17/12/2020

GOLD COAST


GOLD COAST (British colony, now Ghana).

Fragmentary map of West Africa with the location of the Gold Coast colony
and other British colonies. With a portrait of Queen Elizabeth II of Great Britain.
First stamp in a set of 12, issued in 1952.
Face value: 1/2 penny.
Design: C. Gomez.
Printing: Engraved.
Printed by Bradbury Wilkinson & Co. Ltd, London.
Size: 34 x 25 mm.

Catalogues
- Scott No. 148.
- StampWorld No. 142.
- Stanley Gibbons No. 153.
- Yvert et Tellier No. 146.

In 1483 the Portuguese, who had already set foot on the lands of present-day Ghana in 1471, established the first European settlement and acquired slaves and gold in exchange for goods brought from Europe. Successively British, Dutch, Danish, Prussian and Swedish merchants arrived there. The Europeans called the region the Gold Coast, a precious metal that was found there in great quantity. The slave trade became for many years one of the main bases of the economy.
In 1752 the British Crown established the Royal Trading Company there, to be replaced by the African Company of Merchants, which led British trading efforts until the early 19th century. In 1821 Great Britain seized private lands along the coast and established the Gold Coast colony, and from 1882 it was spreading it by invading and subjugating local kingdoms, particularly the Ashanti and Fante confederations.

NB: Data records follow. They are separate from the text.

Lemma w6_enforce_spec d a w t : aw_durable w = Some t -> (forall row, t !! d = Some row -> is_Some (from_json (A := DeviceState) (wr_state_json row))) ->
  wp (w6_enforce d a) (enforced d a w) w.
Proof.
  intros Ht Hsound. unfold w6_enforce.
  assert (forall x w' log, aw_calls w' = aw_calls w ++ log -> reading_log log -> x <> Verified -> enforced d a w x w') as Hnone.
  { intros x w' log Hc (L1 & L2 & L3) Hx. exists log. split_and!; try done. by left. }
  destruct (requested_quarantine a) as [request|] eqn:Erq; [|apply wp_ret, (Hnone _ w []); [by rewrite app_nil_r|done|done]].
  unfold wp. case_bool_decide as Etr; cbn [negb]; [|apply (Hnone _ w []); [by rewrite app_nil_r|done|done]].
  match goal with |- context [mbind_st ?m ?k w] => change (wp (mbind_st m k) (enforced d a w) w) end.
  apply wp_bind. eapply wp_on_connector; [apply prepare_spec|]. intros r c (_ & log & Hc & Hl & Hp). set (w1 := set_connector c w).
  destruct r as [prepared|e]; [|apply wp_ret, (Hnone _ w1 log); [done|done|by destruct e]]. destruct (Hp prepared eq_refl) as (P1 & P2 & l0 & ->).
  unfold wp. change (aw_durable w1) with (aw_durable w). rewrite Ht.
  match goal with |- context [mbind_st ?m ?k w1] => change (wp (mbind_st m k) (enforced d a w) w1) end.
  apply wp_bind, wp_execute.
  - intros w2 (E1 & _). apply wp_ret, (Hnone _ w2 (l0 ++ [CState (Ok (pm_previous prepared))])); [|done|done]. unfold aw_calls. rewrite E1. exact Hc.
  - intros t' w2 (E1 & E2 & E3) [= <-]. destruct (begin_attempt_recorded d a (pm_previous prepared) t) as [restore Hrec].
    { destruct (t !! d) as [row|] eqn:Er; [by apply Hsound|by eexists]. }
    eapply (applied_spec d a request prepared _ _ l0); [done|done|by eexists|done|done| |done]. unfold aw_calls. cbn. rewrite E1. exact Hc.
Qed.

(** The W6 actuator is accountable for every mutation: an enforcement that tries one has recorded
    the action and the state read before it, has at most one mutation accepted, of the
    capability that stands for the action, and is reported as verified only with the last
    reading recorded as the verified state. Reconciliation only reads, and its answer is what the
    record and a fresh reading say: not applied means nothing was recorded or the appliance is
    still in the state from before, applied means it is in the verified state. *)
Theorem w6_actuator_is_accountable d a w t :
  aw_durable w = Some t -> (forall row, t !! d = Some row -> is_Some (from_json (A := DeviceState) (wr_state_json row))) ->
  wp (w6_enforce d a) (enforced d a w) w /\ wp (w6_reconcile d a) (reconciled d a t w) w.
Proof. intros Ht Hs. split; [by eapply w6_enforce_spec|by apply w6_reconcile_spec]. Qed.
End Accountable.
Ltac enumeration := let a := fresh in intros a; apply list_elem_of_In; destruct a; cbn; tauto.
#[local] Instance EvidenceFamily_countable : Countable EvidenceFamily :=
  enum_countable [LinkLayer; Addressing; Naming; Service; Cryptographic; RouterHint; Owner] ltac:(enumeration).
#[local] Instance OwnerDecision_countable : Countable OwnerDecision := enum_countable [Pending; Approved; Rejected; Quarantined] ltac:(enumeration).
#[local] Instance Protection_countable : Countable Protection :=
  enum_countable [ProtNone; Router; Collector; AdministratorPhone; SafetyDevice] ltac:(enumeration).
#[local] Instance RequestedAction_countable : Countable RequestedAction :=
  enum_countable [ActNone; ActQuarantine; PermanentBan; OwnerAttention] ltac:(enumeration).
#[local] Instance PolicyReason_countable : Countable PolicyReason :=
  enum_countable [PendingConfirmation; BaselineExempt; HighConfidenceDanger; UnknownDeadlineExpired; AutomaticDeadlineExpired;
                  OwnerExtension; OwnerApproved; OwnerRejected; OwnerQuarantined; ProtectedDevice] ltac:(enumeration).
#[local] Instance DeadlineKind_countable : Countable DeadlineKind := enum_countable [Unknown48Hours; Automatic7Days] ltac:(enumeration).
#[local] Instance DeadlineWarning_countable : Countable DeadlineWarning := enum_countable [Hours24; Hours6; Hour1] ltac:(enumeration).
#[local] Instance EnforcementStatus_countable : Countable EnforcementStatus :=
  enum_countable [NotRequested; Verified; ManualRequired; Failed] ltac:(enumeration).
(* ===== verification/HomeProps.v ===== *)
(** * The home plan: theorems

    Plan validation against its declarative reading; the invariant of the databases that the
    repository can reach (the history holds exactly the last hundred versions); optimistic
    concurrency, load after save and the recovery of a damaged plan; owner placements as a map that
    only the owner's operations change; the routes and the events that they publish. *)

From S2P Require Import Prelude Time Text F32 F64 Order Bytes Domain EventBus Wire Home.
From Stdlib Require Import SpecFloat.

(** ** Validation *)
Lemma try_each_ok {A E} (f : A -> result unit E) l : try_each f l = Ok tt <-> Forall (fun x => f x = Ok tt) l.
Proof.
  induction l as [|x l IH]; simpl; [split; [constructor|done]|]. rewrite Forall_cons, <- IH.
  destruct (f x) as [[]|e]; simpl; naive_solver.
Qed.

(** The first element that fails decides the error. *)
Lemma try_each_err {A E} (f : A -> result unit E) l e :
  try_each f l = Err e <-> exists l1 x l2, l = l1 ++ x :: l2 /\ Forall (fun x => f x = Ok tt) l1 /\ f x = Err e.
Proof.
  induction l as [|x l IH]; simpl; [split; [done|intros ([] & ? & ? & ? & _); done]|]. destruct (f x) as [[]|e'] eqn:Ef; simpl.
  - rewrite IH. split.
    + intros (l1 & y & l2 & -> & H1 & H2). exists (x :: l1), y, l2. by rewrite Forall_cons.
    + intros ([|z l1] & y & l2 & [= -> ->] & H1 & H2); [congruence|]. apply Forall_cons in H1 as [_ H1]. by exists l1, y, l2.
  - split.
    + intros [= ->]. by exists [], x, l.
    + intros ([|z l1] & y & l2 & [= -> ->] & H1 & H2); [congruence|]. apply Forall_cons in H1 as [H1 _]. congruence.
Qed.

Definition name_ok (s : string) : Prop := (1 <= char_count s <= 128)%nat.
Definition coordinate_in (c : f64) : Prop := f64_le (f64_neg MAX_COORDINATE_M) c = true /\ f64_le c MAX_COORDINATE_M = true.
Definition point_ok (p : Point) : Prop := coordinate_in (pt_x p) /\ coordinate_in (pt_y p).
Definition room_ok (r : Room) : Prop := name_ok (rm_name r) /\ (3 <= length (rm_polygon r))%nat /\ Forall point_ok (rm_polygon r).

Section Declarative.
Context `{Libm}.
Definition opening_ok (w : Wall) (o : Opening) : Prop :=
  f64_is_finite (op_offset_m o) = true /\ f64_is_finite (op_width_m o) = true /\ f64_le f64_zero (op_offset_m o) = true /\
  f64_lt f64_zero (op_width_m o) = true /\ f64_le (f64_plus (op_offset_m o) (op_width_m o)) (length_m w) = true.
Definition wall_ok (w : Wall) : Prop :=
  point_ok (wl_start w) /\ point_ok (wl_end w) /\ f64_le (length_m w) f64_zero = false /\ Forall (opening_ok w) (wl_openings w).
Definition floor_ok (f : Floor) : Prop :=
  name_ok (fl_name f) /\ f64_le MIN_CEILING_HEIGHT_M (fl_ceiling_height_m f) = true /\ f64_le (fl_ceiling_height_m f) MAX_CEILING_HEIGHT_M = true /\
  (length (fl_walls f) <= 4096)%nat /\ (length (fl_rooms f) <= 1024)%nat /\ Forall wall_ok (fl_walls f) /\ Forall room_ok (fl_rooms f).
Definition plan_ok (p : HomePlan) : Prop := name_ok (hp_name p) /\ (length (hp_floors p) <= 64)%nat /\ Forall floor_ok (hp_floors p).
End Declarative.

(** A value between two finite values is finite. *)
Lemma f64_between_finite a b x : f64_is_finite a = true -> f64_is_finite b = true -> f64_le a x = true -> f64_le x b = true -> f64_is_finite x = true.
Proof. unfold f64_le, SFleb. destruct a as [|[]| |], b as [|[]| |], x as [|[]| |]; simpl; try done. Qed.

Lemma coordinate_ok_iff c : coordinate_ok c = true <-> coordinate_in c.
Proof.
  unfold coordinate_ok, f64_within, coordinate_in. rewrite !andb_true_iff. split; [tauto|]. intros [H1 H2]. split; [|done].
  by apply (f64_between_finite (f64_neg MAX_COORDINATE_M) MAX_COORDINATE_M).
Qed.
Lemma match_put_credential v m o r secret l : String.length r = 36%nat -> slots_match v m ->
  slots_match (set_credentials (<[(o, r) := secret]> (fv_credentials v)) (record_label l v)) (<[credential_slot o r := secret]> m).
Proof.
  intros Hr (Hc & Hs & Hf). split_and!; simpl; [|by intros o' s' r'; rewrite lookup_insert_ne by (by apply slots_disjoint)|done].
  intros o' r' Hr'. destruct (decide ((o, r) = (o', r'))) as [[= <- <-]|Hne]; [by rewrite !lookup_insert_eq|]. rewrite !lookup_insert_ne; [by apply Hc|done|].
  intros [-> ->]%credential_slot_inj. done.
Qed.
Lemma match_put_stream v m o s r secret l : slots_match v m ->
  slots_match (set_streams (<[(o, s, r) := secret]> (fv_streams v)) (fv_failed_stream_deletes v) (record_label l v)) (<[stream_slot o s r := secret]> m).
Proof.
  intros (Hc & Hs & Hf). split_and!; simpl; [|intros o' s' r'|done].
  - intros o' r' Hr'. rewrite lookup_insert_ne; [by apply Hc|]. intros Heq. by apply (slots_disjoint o' r' o s r).
  - destruct (decide ((o, s, r) = (o', s', r'))) as [[= <- <- <-]|Hne]; [by rewrite !lookup_insert_eq|]. rewrite !lookup_insert_ne; [apply Hs|done|].
    intros Heq%stream_slot_inj. done.
Qed.
Lemma match_delete_credential v m o r l : String.length r = 36%nat -> slots_match v m ->
  slots_match (set_credentials (delete (o, r) (fv_credentials v)) (record_attempt l v)) (delete (credential_slot o r) m).
Proof.
  intros Hr (Hc & Hs & Hf). split_and!; simpl; [|by intros o' s' r'; rewrite lookup_delete_ne by (by apply slots_disjoint)|done].
  intros o' r' Hr'. destruct (decide ((o, r) = (o', r'))) as [[= <- <-]|Hne]; [by rewrite !lookup_delete_eq|]. rewrite !lookup_delete_ne; [by apply Hc|done|].
  intros [-> ->]%credential_slot_inj. done.
Qed.
Lemma match_delete_stream v m o s r l : slots_match v m ->
  slots_match (set_streams (delete (o, s, r) (fv_streams v)) (fv_failed_stream_deletes v) (record_attempt l v)) (delete (stream_slot o s r) m).
Proof.
  intros (Hc & Hs & Hf). split_and!; simpl; [|intros o' s' r'|done].
  - intros o' r' Hr'. rewrite lookup_delete_ne; [by apply Hc|]. intros Heq. by apply (slots_disjoint o' r' o s r).
  - destruct (decide ((o, s, r) = (o', s', r'))) as [[= <- <- <-]|Hne]; [by rewrite !lookup_delete_eq|]. rewrite !lookup_delete_ne; [apply Hs|done|].
    intros Heq%stream_slot_inj. done.
Qed.

Context `{VL : VaultLibs} (key : bytes).
(** The map and every part of it can be sealed within the limit. *)
Definition roomy (m : Slots) : Prop := forall m', m' ⊆ m -> seals key m' /\ container_bytes m' <= FILE_VAULT_MAX_BYTES.
Fixpoint roomy_run (ops : list VaultOp) (m : Slots) : Prop :=
  match ops with [] => True | op :: ops => roomy (vault_effect op m) /\ roomy_run ops (vault_effect op m) end.
Record stored (m : Slots) (w : VaultWorld) : Prop := { sd_settled : settled key m w; sd_small : small_enough (dk_now (vw_disk w) !! DATA_FILE) }.

Lemma roomy_sub m m' : m' ⊆ m -> roomy m -> roomy m'.
Proof. intros Hm Hr x Hx. apply Hr. by etrans. Qed.
Lemma file_put_stored slot secret m w : stored m w -> roomy (<[slot := secret]> m) -> exists w', file_put key slot secret w = (Ok tt, w') /\ stored (<[slot := secret]> m) w'.
Proof.
  intros [Hs Hsm] Hr. destruct (Hr _ (reflexivity _)) as [Hse Hle]. destruct (modify_quiet key (fun map => (Ok (tt, true), <[slot := secret]> map)) m w Hs Hsm Hse) as (w' & f & Hp & Hs' & Hf & Hl).
  exists w'. split; [exact Hp|]. split; [exact Hs'|]. rewrite Hf. simpl in *. lia.
Qed.
Lemma file_get_stored slot m w : stored m w -> roomy m -> file_get key slot w = (ok_or (m !! slot) NotFound, w).
Proof.
  intros [Hs Hsm] Hr. destruct (Hr _ (reflexivity _)) as [Hse _].
  pose proof (modify_quiet key (fun map => (match map !! slot with Some secret => Ok (secret, false) | None => Err NotFound end, map)) m w Hs Hsm Hse) as Hm.
  unfold file_get. simpl in Hm. destruct (m !! slot); exact Hm.
Qed.
Lemma file_delete_stored slot m w : stored m w -> roomy m -> exists w' r, file_delete key slot w = (r, w') /\ (r = Ok tt \/ r = Err NotFound) /\ stored (delete slot m) w'.
Proof.
  intros [Hs Hsm] Hr. destruct (Hr (delete slot m) (delete_subseteq m slot)) as [Hse Hle].
  pose proof (modify_quiet key (fun map => match map !! slot with Some _ => (Ok (tt, true), delete slot map) | None => (Err NotFound, map) end) m w Hs Hsm) as Hm.
  unfold file_delete. destruct (m !! slot) as [old|] eqn:El; simpl in Hm; rewrite ?El in Hm; simpl in Hm.
  - destruct (Hm Hse) as (w' & f & Hp & Hs' & Hf & Hl). exists w', (Ok tt). split; [exact Hp|]. split; [by left|]. split; [exact Hs'|]. rewrite Hf. simpl in *. lia.
  - destruct (Hr _ (reflexivity _)) as [Hse' _]. exists w, (Err NotFound). split; [exact (Hm Hse')|]. split; [by right|]. assert (delete slot m = m) as -> by (by apply delete_id). by split.
Qed.

Lemma delete_slots_sub slots m : delete_slots slots m ⊆ m.
Proof. revert m. induction slots as [|slot slots IH]; intros m; simpl; [done|]. etrans; [apply IH|apply delete_subseteq]. Qed.
Lemma delete_streams_file owner streams flags m w : stored m w -> roomy m ->
  exists w', @delete_streams UL _ (file_backend key) owner streams flags w = (flags, w') /\ stored (delete_slots (stream_slots owner streams) m) w'.
Proof.
  revert m w. induction streams as [|[s r] streams IH]; intros m w Hst Hr; simpl; [by exists w|].
  destruct (file_delete_stored (stream_slot owner s r) m w Hst Hr) as (w1 & r1 & Hd & Hr1 & Hst1). unfold mbind_st. rewrite Hd.
  assert (record_delete_result r1 flags = flags) as -> by (by destruct Hr1 as [->| ->]). apply IH; [done|]. eapply roomy_sub; [apply delete_subseteq|done].
Qed.
Lemma delete_streams_fake owner streams failed v m : slots_match v m ->
  exists v', fake_delete_streams owner streams failed v = (failed, v') /\ slots_match v' (delete_slots (stream_slots owner streams) m).
Proof.
  revert v m. induction streams as [|[s r] streams IH]; intros v m Hm; simpl; [by exists v|].
  assert (fv_failed_stream_deletes v = ∅) as Hf by apply Hm. rewrite bool_decide_eq_false_2 by (simpl; rewrite Hf; set_solver).
  apply IH. exact (match_delete_stream v m owner s r _ Hm).
Qed.

Lemma vault_step op v m w :
  stored m w -> roomy m -> slots_match v m -> roomy (vault_effect op m) ->
  exists r v' w', vault_run (V := fake_vault) op v = (r, v') /\ vault_run (V := file_vault key) op w = (r, w') /\
    stored (vault_effect op m) w' /\ slots_match v' (vault_effect op m).
Proof.
  intros Hst Hr Hm Hr'. destruct op as [fresh owner secret|owner r|fresh owner stream secret|owner stream r|owner credential streams]; simpl in *.
  - destruct (file_put_stored _ _ _ _ Hst Hr') as (w' & Hp & Hst'). eexists _, _, w'. split_and!; [reflexivity| |done|exact (match_put_credential v m owner (credential_ref_generate fresh) secret _ (uuid_hyphenated_length fresh) Hm)].
    unfold keyring_put_credential, try_bind, mbind_st. simpl. by rewrite Hp.
  - unfold fake_get_credential, keyring_get_credential, try_bind, mbind_st, mret_st. destruct (validate_credential_ref r) as [[]|e] eqn:E; [|by eexists _, v, w].
    simpl. rewrite (file_get_stored _ m) by done. unfold validate_credential_ref in E. destruct (is_canonical_opaque_id r) eqn:Ec; [|done].
    rewrite (proj1 Hm) by (by apply canonical_length). by eexists _, v, w.
  - unfold fake_put_stream_source, keyring_put_stream_source, try_bind, mbind_st, mret_st. destruct (generated_stream_ref fresh) as [r|e]; [|by eexists _, v, w].
    destruct (file_put_stored _ _ _ _ Hst Hr') as (w' & Hp & Hst'). eexists _, _, w'. split_and!; [reflexivity| |done|exact (match_put_stream v m owner stream r secret _ Hm)]. simpl. by rewrite Hp.
  - unfold keyring_get_stream_source, fake_get_stream_source. simpl. rewrite (file_get_stored _ m) by done. rewrite (proj1 (proj2 Hm)). by eexists _, v, w.
  - unfold fake_delete_camera_secrets, keyring_delete_camera_secrets. destruct credential as [r|].
    + unfold validate_credential_ref. destruct (is_canonical_opaque_id r) eqn:Ec; unfold mbind_st, mret_st; simpl.
      * destruct (file_delete_stored (credential_slot owner r) m w Hst Hr) as (w1 & r1 & -> & Hr1 & Hst1).
        assert (record_delete_result r1 (false, false) = (false, false)) as -> by (by destruct Hr1 as [->| ->]).
        destruct (delete_streams_file owner streams (false, false) _ w1 Hst1) as (w' & -> & Hst'); [eapply roomy_sub; [apply delete_subseteq|done]|].
        match goal with |- context [fake_delete_streams owner streams false ?x] =>
          destruct (delete_streams_fake owner streams false x (delete (credential_slot owner r) m)) as (v' & -> & Hm'); [exact (match_delete_credential v m owner r _ (canonical_length _ Ec) Hm)|] end.
        by eexists _, v', w'.
      * destruct (delete_streams_file owner streams (false, true) _ w Hst Hr) as (w' & -> & Hst').
        destruct (delete_streams_fake owner streams true (record_attempt (credential_slot owner r) v) m Hm) as (v' & -> & Hm'). by eexists _, v', w'.
    + unfold mbind_st, mret_st; simpl. destruct (delete_streams_file owner streams (false, false) _ w Hst Hr) as (w' & -> & Hst').
      destruct (delete_streams_fake owner streams false v m Hm) as (v' & -> & Hm'). by eexists _, v', w'.
Qed.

In 1900 they violently repressed the so-called Ashanti Uprising, and on January 1, 1902, the Ashanti territory became a British protectorate.
In 1945 the nationalists of the protectorate assumed a leadership role in the demand for more autonomy. Between 1951 and 1955 they shared power with Great Britain. In 1956, British Togoland, the Ashanti protectorate, and the Fante protectorate merged with the Gold Coast to create a colony, which became known as the Gold Coast, and in 1957 the country gained full independence under the name Ghana.